• [Instructions to follow]: Using the material below, return exactly the lines between the one holding "(** A row the" and the one holding "(** What each", inclusive, and no others.

• [Supplied records]:
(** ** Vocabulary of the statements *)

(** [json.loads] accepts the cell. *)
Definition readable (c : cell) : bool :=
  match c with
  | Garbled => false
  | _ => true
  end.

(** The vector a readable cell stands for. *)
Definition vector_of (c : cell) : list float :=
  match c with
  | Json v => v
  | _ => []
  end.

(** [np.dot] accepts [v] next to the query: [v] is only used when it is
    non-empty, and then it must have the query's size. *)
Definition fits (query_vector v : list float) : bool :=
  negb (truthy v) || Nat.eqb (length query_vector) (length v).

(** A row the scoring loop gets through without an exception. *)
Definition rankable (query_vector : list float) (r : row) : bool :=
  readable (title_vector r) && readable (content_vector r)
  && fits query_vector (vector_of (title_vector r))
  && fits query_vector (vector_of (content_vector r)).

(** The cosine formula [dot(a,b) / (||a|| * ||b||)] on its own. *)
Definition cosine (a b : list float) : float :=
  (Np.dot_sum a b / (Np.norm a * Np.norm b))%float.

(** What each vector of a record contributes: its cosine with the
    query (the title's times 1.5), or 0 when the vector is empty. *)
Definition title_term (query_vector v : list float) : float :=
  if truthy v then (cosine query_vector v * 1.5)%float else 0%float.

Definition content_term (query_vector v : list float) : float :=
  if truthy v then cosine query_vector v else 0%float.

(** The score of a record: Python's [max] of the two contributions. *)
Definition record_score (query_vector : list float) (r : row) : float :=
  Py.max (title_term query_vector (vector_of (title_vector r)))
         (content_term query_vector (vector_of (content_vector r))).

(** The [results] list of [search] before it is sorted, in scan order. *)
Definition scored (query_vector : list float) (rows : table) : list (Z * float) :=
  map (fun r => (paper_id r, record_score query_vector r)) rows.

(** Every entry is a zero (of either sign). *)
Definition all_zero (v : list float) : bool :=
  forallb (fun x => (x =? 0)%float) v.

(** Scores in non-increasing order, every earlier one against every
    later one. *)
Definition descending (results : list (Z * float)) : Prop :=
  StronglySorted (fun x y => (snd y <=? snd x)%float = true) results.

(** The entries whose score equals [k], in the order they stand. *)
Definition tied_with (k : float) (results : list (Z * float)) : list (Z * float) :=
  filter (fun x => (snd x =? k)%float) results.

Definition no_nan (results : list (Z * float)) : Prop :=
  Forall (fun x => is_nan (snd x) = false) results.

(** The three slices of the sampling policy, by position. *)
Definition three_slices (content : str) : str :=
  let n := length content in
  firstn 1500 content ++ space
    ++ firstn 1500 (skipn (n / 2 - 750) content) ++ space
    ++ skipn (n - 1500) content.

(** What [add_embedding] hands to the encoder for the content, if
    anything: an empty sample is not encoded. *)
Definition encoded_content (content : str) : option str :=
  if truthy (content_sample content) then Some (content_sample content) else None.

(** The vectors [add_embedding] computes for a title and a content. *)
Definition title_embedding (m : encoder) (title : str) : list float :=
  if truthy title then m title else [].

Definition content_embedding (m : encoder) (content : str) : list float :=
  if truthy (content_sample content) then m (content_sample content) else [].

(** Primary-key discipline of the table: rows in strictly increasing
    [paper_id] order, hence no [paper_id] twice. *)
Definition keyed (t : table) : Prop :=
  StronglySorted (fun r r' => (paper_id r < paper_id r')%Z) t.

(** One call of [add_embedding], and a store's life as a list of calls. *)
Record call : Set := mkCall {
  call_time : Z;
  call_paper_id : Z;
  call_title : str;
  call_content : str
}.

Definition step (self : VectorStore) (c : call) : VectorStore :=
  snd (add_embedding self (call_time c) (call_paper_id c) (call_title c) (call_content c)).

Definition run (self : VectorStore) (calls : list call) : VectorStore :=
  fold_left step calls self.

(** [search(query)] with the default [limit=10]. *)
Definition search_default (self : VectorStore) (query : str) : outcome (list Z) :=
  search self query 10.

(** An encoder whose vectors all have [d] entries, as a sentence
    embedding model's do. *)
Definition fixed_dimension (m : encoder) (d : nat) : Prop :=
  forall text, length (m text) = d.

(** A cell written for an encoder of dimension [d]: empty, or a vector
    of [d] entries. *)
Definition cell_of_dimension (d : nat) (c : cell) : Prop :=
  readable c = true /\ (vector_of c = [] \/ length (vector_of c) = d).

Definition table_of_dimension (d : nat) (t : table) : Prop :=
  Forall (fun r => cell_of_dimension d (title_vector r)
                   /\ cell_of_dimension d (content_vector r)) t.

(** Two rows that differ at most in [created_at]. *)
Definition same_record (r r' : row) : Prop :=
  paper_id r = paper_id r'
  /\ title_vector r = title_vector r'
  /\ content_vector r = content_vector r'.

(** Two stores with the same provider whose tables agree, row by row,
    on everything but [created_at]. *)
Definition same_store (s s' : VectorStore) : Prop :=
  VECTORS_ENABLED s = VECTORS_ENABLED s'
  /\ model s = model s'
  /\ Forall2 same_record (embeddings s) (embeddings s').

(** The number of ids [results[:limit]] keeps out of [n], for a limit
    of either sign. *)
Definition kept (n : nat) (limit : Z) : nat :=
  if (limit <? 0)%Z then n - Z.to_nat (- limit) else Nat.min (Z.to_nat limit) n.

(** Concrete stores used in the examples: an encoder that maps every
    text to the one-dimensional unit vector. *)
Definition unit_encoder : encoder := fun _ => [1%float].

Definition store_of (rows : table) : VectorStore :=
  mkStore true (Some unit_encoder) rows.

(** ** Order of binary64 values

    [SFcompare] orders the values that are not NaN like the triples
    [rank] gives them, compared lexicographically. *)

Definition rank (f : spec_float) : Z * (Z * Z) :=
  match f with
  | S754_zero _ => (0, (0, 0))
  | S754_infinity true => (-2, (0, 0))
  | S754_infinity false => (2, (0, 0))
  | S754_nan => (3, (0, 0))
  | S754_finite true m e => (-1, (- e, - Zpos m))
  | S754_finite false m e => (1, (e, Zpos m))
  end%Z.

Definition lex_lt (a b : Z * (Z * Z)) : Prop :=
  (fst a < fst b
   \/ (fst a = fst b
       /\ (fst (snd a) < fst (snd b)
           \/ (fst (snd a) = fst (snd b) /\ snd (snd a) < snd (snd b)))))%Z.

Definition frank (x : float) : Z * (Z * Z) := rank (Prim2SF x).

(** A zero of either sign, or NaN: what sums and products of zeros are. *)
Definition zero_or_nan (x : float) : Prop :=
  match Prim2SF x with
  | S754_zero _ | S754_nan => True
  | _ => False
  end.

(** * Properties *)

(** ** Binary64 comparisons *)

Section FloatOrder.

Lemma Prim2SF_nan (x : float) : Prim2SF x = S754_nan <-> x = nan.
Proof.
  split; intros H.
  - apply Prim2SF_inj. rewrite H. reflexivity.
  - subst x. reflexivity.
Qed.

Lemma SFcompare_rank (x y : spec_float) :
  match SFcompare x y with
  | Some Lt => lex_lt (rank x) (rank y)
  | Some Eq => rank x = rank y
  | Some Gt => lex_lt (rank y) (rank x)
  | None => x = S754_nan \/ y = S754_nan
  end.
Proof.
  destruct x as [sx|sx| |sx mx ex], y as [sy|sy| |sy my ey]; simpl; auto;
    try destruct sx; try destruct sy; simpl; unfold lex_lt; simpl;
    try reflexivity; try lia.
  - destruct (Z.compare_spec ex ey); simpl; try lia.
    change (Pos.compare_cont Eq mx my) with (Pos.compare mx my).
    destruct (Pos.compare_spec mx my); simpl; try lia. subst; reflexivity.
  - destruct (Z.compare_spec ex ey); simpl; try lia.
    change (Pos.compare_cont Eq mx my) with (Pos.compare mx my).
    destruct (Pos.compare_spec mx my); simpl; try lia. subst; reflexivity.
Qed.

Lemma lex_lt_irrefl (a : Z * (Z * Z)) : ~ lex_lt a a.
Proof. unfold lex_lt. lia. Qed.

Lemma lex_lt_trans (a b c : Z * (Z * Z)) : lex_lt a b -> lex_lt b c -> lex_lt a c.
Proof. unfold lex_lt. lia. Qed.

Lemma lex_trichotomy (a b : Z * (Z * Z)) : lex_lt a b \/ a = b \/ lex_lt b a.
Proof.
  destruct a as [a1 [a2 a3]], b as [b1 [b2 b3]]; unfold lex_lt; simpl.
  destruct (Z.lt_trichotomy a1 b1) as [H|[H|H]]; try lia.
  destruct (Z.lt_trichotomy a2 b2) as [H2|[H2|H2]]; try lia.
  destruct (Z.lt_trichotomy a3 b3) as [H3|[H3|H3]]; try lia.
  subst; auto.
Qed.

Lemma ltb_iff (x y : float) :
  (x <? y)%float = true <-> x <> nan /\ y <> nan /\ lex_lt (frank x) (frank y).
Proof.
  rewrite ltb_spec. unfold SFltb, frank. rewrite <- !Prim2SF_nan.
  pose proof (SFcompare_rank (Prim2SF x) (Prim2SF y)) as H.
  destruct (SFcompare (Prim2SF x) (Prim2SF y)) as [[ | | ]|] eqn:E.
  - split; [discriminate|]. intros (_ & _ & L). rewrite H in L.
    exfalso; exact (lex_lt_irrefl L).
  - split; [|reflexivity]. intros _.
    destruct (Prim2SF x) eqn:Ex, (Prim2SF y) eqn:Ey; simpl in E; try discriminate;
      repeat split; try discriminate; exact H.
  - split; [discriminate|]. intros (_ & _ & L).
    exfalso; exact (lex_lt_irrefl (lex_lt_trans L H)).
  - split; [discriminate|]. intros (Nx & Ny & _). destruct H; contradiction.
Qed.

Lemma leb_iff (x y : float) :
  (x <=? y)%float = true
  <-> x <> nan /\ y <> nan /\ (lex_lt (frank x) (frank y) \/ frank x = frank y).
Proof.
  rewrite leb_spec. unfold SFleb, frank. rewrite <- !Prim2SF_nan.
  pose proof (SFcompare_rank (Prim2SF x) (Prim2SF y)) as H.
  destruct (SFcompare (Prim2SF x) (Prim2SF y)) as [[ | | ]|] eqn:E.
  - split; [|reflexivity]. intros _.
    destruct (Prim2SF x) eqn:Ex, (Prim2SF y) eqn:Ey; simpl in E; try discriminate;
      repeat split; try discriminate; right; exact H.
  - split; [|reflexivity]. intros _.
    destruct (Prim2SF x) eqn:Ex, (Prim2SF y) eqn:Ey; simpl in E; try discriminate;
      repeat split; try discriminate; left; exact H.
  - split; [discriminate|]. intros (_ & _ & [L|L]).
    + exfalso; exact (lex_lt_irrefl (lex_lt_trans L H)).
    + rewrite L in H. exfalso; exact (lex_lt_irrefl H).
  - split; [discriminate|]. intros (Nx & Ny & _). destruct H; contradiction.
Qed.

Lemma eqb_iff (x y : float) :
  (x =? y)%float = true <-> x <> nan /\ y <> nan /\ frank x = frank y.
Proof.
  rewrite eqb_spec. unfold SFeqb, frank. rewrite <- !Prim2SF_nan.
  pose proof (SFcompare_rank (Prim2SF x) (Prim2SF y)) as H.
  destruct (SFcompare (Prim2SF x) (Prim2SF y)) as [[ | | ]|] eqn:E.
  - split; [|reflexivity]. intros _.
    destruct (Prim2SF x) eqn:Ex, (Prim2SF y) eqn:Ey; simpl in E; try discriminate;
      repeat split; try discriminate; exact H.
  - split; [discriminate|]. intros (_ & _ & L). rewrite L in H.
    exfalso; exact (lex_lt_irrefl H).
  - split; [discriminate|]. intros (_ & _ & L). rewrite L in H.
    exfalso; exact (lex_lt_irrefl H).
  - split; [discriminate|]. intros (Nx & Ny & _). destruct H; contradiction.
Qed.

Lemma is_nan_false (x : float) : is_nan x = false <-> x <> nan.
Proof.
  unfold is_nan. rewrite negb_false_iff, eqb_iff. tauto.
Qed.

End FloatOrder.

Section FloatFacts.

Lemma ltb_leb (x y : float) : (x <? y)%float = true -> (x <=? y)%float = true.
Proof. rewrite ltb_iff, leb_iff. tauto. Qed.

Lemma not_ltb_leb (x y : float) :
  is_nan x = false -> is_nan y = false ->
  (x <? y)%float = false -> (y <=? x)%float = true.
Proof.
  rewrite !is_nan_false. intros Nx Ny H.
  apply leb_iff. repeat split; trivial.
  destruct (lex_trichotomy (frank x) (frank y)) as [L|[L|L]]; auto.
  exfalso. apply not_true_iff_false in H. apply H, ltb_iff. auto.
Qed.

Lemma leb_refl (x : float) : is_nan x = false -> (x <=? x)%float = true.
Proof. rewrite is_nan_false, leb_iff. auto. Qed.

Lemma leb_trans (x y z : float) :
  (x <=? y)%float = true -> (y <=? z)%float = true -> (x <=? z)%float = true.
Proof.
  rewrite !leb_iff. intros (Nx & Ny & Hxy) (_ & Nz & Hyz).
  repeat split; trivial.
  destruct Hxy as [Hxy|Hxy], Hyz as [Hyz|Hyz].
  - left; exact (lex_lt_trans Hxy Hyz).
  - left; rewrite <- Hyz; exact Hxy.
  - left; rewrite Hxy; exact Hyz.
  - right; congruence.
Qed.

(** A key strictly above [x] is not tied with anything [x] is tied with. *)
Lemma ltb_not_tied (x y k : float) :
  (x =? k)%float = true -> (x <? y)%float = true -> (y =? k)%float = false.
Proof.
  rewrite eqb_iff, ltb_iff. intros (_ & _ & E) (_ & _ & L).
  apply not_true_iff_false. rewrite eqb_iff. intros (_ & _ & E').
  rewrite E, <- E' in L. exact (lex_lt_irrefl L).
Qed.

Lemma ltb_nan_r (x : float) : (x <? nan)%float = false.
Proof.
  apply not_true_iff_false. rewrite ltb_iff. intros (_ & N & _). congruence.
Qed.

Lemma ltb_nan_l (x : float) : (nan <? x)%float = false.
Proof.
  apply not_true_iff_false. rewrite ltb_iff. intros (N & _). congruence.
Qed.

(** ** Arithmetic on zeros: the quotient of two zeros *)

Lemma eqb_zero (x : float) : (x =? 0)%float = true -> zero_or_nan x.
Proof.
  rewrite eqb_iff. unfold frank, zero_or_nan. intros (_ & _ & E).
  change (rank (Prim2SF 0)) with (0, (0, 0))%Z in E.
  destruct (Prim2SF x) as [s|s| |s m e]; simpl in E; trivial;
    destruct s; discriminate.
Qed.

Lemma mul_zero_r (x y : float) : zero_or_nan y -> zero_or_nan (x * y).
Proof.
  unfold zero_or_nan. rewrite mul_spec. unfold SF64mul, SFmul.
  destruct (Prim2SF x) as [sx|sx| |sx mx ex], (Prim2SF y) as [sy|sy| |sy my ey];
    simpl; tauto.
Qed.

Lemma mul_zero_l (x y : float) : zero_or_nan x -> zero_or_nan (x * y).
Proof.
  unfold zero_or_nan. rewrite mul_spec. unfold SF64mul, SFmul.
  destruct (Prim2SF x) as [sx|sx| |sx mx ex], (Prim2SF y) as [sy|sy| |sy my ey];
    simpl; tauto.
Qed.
==
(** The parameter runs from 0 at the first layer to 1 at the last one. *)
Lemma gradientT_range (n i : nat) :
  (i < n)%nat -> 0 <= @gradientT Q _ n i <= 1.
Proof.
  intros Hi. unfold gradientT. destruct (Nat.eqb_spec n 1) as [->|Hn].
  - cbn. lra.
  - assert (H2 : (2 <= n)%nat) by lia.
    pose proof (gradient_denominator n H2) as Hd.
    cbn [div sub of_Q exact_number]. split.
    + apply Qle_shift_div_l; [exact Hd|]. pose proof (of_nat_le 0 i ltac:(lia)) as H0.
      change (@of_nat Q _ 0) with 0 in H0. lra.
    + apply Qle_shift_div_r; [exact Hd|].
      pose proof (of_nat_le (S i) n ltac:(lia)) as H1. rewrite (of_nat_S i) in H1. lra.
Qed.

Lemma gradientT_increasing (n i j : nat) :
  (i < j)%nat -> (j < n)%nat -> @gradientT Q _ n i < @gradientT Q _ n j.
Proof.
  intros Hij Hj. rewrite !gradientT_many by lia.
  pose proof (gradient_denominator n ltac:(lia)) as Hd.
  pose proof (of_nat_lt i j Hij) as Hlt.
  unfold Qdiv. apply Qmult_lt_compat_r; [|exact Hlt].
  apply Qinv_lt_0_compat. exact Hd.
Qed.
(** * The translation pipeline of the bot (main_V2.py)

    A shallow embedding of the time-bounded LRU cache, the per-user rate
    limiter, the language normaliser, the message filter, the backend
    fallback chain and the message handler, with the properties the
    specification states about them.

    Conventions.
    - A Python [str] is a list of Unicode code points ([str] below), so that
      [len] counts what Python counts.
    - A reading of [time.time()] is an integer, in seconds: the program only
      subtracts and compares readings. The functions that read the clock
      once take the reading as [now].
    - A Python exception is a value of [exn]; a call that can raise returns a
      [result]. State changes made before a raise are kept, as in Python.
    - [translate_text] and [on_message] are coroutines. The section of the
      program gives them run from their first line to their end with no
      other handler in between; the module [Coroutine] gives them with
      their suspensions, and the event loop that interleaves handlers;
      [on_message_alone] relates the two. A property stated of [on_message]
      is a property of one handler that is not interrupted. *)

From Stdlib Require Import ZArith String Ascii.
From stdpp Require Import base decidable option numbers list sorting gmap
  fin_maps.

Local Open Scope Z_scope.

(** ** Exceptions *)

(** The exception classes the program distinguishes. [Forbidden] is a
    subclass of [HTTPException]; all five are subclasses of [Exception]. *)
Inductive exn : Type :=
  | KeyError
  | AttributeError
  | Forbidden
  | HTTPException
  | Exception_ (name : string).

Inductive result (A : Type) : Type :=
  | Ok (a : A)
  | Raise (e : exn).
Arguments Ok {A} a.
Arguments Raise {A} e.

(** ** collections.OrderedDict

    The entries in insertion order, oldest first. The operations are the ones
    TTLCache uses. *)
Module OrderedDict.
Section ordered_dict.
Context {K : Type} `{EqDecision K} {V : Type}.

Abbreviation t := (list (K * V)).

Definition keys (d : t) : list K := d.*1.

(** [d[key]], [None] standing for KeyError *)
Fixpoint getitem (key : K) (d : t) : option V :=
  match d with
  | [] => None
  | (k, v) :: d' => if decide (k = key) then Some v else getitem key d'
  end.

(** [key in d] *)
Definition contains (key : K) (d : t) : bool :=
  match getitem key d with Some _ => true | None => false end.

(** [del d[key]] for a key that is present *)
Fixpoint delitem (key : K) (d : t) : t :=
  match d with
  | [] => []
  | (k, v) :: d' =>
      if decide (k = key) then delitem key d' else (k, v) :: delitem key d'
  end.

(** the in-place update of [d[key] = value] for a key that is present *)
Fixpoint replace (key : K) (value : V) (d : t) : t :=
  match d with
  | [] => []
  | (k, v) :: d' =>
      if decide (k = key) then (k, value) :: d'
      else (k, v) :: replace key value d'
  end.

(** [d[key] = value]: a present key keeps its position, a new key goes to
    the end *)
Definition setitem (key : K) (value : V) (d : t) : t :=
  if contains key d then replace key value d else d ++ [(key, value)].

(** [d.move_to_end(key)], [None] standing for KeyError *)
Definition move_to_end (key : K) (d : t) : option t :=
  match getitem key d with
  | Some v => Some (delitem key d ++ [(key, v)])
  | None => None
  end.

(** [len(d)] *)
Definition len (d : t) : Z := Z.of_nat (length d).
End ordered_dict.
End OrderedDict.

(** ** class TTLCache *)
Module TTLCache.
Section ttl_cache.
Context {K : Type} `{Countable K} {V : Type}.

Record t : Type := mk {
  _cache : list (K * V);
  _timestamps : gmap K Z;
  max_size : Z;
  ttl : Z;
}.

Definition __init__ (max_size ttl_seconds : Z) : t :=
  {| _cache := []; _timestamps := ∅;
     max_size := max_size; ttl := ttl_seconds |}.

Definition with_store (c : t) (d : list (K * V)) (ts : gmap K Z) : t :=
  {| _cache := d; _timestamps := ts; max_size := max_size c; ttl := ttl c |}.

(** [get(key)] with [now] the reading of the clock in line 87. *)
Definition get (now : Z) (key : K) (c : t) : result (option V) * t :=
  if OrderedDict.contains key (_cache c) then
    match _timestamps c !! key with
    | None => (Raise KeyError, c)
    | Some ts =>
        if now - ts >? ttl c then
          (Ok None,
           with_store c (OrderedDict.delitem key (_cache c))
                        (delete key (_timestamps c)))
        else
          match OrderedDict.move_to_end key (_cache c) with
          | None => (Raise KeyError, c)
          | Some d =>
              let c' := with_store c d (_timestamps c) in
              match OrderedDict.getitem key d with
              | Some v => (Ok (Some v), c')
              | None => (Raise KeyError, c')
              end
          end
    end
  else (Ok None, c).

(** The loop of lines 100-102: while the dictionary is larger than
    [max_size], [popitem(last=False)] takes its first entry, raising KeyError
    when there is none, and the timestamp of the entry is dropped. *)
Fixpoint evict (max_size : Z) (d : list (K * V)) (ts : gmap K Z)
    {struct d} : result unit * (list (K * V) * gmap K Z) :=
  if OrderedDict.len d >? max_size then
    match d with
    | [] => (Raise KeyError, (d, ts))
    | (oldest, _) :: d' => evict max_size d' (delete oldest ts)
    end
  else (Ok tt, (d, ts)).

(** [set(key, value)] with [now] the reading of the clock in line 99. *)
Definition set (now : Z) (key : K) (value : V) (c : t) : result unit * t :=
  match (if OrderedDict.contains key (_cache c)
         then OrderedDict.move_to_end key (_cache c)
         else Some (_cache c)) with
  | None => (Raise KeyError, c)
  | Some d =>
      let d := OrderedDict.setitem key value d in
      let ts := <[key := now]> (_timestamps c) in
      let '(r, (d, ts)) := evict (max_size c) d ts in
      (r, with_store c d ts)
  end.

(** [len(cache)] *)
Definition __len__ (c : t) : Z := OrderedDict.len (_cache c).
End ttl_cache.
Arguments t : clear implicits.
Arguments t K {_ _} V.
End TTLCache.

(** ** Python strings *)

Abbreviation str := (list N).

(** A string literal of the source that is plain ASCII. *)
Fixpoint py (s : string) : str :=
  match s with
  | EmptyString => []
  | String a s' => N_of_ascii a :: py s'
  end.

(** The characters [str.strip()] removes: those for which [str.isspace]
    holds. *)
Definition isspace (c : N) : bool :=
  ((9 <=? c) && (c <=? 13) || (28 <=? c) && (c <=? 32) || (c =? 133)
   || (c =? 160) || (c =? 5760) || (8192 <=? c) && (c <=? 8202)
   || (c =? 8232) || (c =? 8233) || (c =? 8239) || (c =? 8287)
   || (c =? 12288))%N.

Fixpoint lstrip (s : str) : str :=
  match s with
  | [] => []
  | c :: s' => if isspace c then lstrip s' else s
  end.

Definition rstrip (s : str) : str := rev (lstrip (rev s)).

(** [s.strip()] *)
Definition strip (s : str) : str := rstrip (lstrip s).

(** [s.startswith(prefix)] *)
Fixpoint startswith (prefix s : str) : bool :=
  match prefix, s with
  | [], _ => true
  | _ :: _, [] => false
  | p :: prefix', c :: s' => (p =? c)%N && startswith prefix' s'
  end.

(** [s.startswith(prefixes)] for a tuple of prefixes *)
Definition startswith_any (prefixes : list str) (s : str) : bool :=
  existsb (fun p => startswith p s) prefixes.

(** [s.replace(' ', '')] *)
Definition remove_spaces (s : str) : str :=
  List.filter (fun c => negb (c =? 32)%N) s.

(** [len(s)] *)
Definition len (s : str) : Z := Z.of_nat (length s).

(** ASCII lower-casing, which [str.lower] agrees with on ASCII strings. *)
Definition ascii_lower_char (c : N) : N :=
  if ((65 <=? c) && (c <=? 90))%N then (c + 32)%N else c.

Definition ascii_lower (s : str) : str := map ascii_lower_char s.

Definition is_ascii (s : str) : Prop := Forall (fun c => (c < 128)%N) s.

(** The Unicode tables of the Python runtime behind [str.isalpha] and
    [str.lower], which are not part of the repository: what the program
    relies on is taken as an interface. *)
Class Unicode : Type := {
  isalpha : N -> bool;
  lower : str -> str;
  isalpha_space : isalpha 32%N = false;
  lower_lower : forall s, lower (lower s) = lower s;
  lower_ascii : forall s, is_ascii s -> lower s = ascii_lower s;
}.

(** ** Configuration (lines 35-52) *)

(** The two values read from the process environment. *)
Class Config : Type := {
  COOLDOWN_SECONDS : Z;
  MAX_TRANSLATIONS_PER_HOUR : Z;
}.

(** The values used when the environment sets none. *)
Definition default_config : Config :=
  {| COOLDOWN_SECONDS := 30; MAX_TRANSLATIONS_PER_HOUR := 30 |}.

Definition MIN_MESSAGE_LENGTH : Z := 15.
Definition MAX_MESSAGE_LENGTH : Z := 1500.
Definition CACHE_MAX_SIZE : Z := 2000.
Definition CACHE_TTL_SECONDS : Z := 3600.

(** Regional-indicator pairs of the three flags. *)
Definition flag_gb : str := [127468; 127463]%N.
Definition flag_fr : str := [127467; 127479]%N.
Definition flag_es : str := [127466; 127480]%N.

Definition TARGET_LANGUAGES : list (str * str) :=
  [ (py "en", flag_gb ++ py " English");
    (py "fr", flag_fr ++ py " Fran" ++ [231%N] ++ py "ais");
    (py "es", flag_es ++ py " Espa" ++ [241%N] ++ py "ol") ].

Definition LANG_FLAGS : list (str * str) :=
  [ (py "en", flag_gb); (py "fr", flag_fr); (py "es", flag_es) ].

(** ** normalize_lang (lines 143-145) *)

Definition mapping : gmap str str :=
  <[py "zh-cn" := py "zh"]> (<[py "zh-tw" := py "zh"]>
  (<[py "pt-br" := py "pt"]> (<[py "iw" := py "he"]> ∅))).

• [Answer to this task]:
(** A row the scoring loop gets through without an exception. *)
Definition rankable (query_vector : list float) (r : row) : bool :=
  readable (title_vector r) && readable (content_vector r)
  && fits query_vector (vector_of (title_vector r))
  && fits query_vector (vector_of (content_vector r)).

(** The cosine formula [dot(a,b) / (||a|| * ||b||)] on its own. *)
Definition cosine (a b : list float) : float :=
  (Np.dot_sum a b / (Np.norm a * Np.norm b))%float.

(** What each vector of a record contributes: its cosine with the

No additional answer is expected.